More illustrated examples of how to define and use metrics can be found in the Basics of error measurement and Specifying error metrics tutorials.

Built-in metrics#

Built-in metrics implement commonly-used ways to measure accuracy. They only require users to specify their constructor arguments to be used in a SessionProgramTuner.

QuantileAbsoluteError(quantile, ...[, ...])

Computes the quantile of the empirical absolute error.

MedianAbsoluteError(measure_column, join_columns)

Computes the median absolute error.

QuantileRelativeError(quantile, ...[, ...])

Computes the quantile of the empirical relative error.

MedianRelativeError(measure_column, join_columns)

Computes the median relative error.

HighRelativeErrorRate(...[, ...])

Computes the fraction of values whose relative error is above a fixed threshold.

HighRelativeErrorCount(...[, ...])

Computes the number of values whose relative error is above a fixed threshold.

SpuriousRate(join_columns, *[, name, ...])

Computes the fraction of values in the DP output but not in the baseline output.

SpuriousCount(join_columns, *[, name, ...])

Computes the number of values in the DP output but not in the baseline output.

SuppressionRate(join_columns, *[, name, ...])

Computes the fraction of values in the baseline output but not in the DP output.

SuppressionCount(join_columns, *[, name, ...])

Computes the count of values in the baseline output but not in the DP output.

CountDPRows(*[, name, description, ...])

Computes the number of rows in the DP output.

CountBaselineRows(*[, name, description, ...])

Computes the number of rows in the baseline output.

Custom metrics#

Custom metrics allows users to implement arbitrary error measurement logic. They can be specified in a SessionProgramTuner using decorated methods, or the metrics class variable using custom metric classes.

metric(name[, description, ...])

Decorator to define a generic Metric.

single_output_metric(name[, description, ...])

Decorator to define a custom SingleOutputMetric.

joined_output_metric(name, join_columns[, ...])

Decorator to define a custom JoinedOutputMetric.

Metric(name, func[, description, ...])

A generic metric defined using a function.

SingleOutputMetric(name, func[, ...])

A metric computed from a single output table, defined using a function.

JoinedOutputMetric(name, func, join_columns)

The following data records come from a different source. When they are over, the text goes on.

(** * Closed-loop discovery workflow: a shallow embedding

    The development follows [researcher_hub/autora_workflow.py] and
    [researcher_hub/preprocessing.py].  Tables (pandas data frames) are lists
    of rows, Python exceptions are an error type, and every collaborator that
    lives outside the repository (samplers, model fitters, the remote
    execution engine, the JSON decoder) is a field of a record of operations
    over an abstract world state. *)

From Stdlib Require Import List ZArith QArith String Bool Lia.
Import ListNotations.

Local Open Scope Z_scope.
Local Open Scope string_scope.
Local Open Scope list_scope.

(** ** Exceptions and results *)

Inductive exn : Type :=
| KeyError        (* [d[k]] on a dictionary without key [k] *)
| IndexError      (* [l[i]] outside the list *)
| TypeError       (* [None[i]] *)
| ValueError      (* [int(x)] on a string that is no integer literal, or on
                     NaN; a data frame built from columns of unequal
                     length *)
| OverflowError   (* [int(x)] on an infinite float *)
| AttributeError  (* method call on [None] *)
| CollaboratorError.  (* anything raised inside an external collaborator *)

Inductive result (A : Type) : Type :=
| Ok (a : A)
| Raise (e : exn).

Arguments Ok {A} a.
Arguments Raise {A} e.

Definition result_bind {A B} (r : result A) (k : A -> result B) : result B :=
  match r with
  | Ok a => k a
  | Raise e => Raise e
  end.

(** ** Rows *)

(** A row over the independent variables [dots_left], [dots_right], in
    declaration order.  The allowed values [np.linspace(1, 100, 100)] are the
    floats 1.0, 2.0, ..., 100.0, which are exact; they are kept as integers. *)
Definition condition : Type := (Z * Z)%type.

Definition dots_left (c : condition) : Z := fst c.
Definition dots_right (c : condition) : Z := snd c.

A metric computed from a join between a single DP and baseline output.

Metric results#

These classes, common between built-in metrics and custom metrics, contain the results obtained when computing a metric on a single run of the program.

MetricResult

The output of a Metric with additional metadata.

SingleOutputMetricResult

The output of a SingleOutputMetric with additional metadata.

JoinedOutputMetricResult

The output of a JoinedOutputMetric with additional metadata.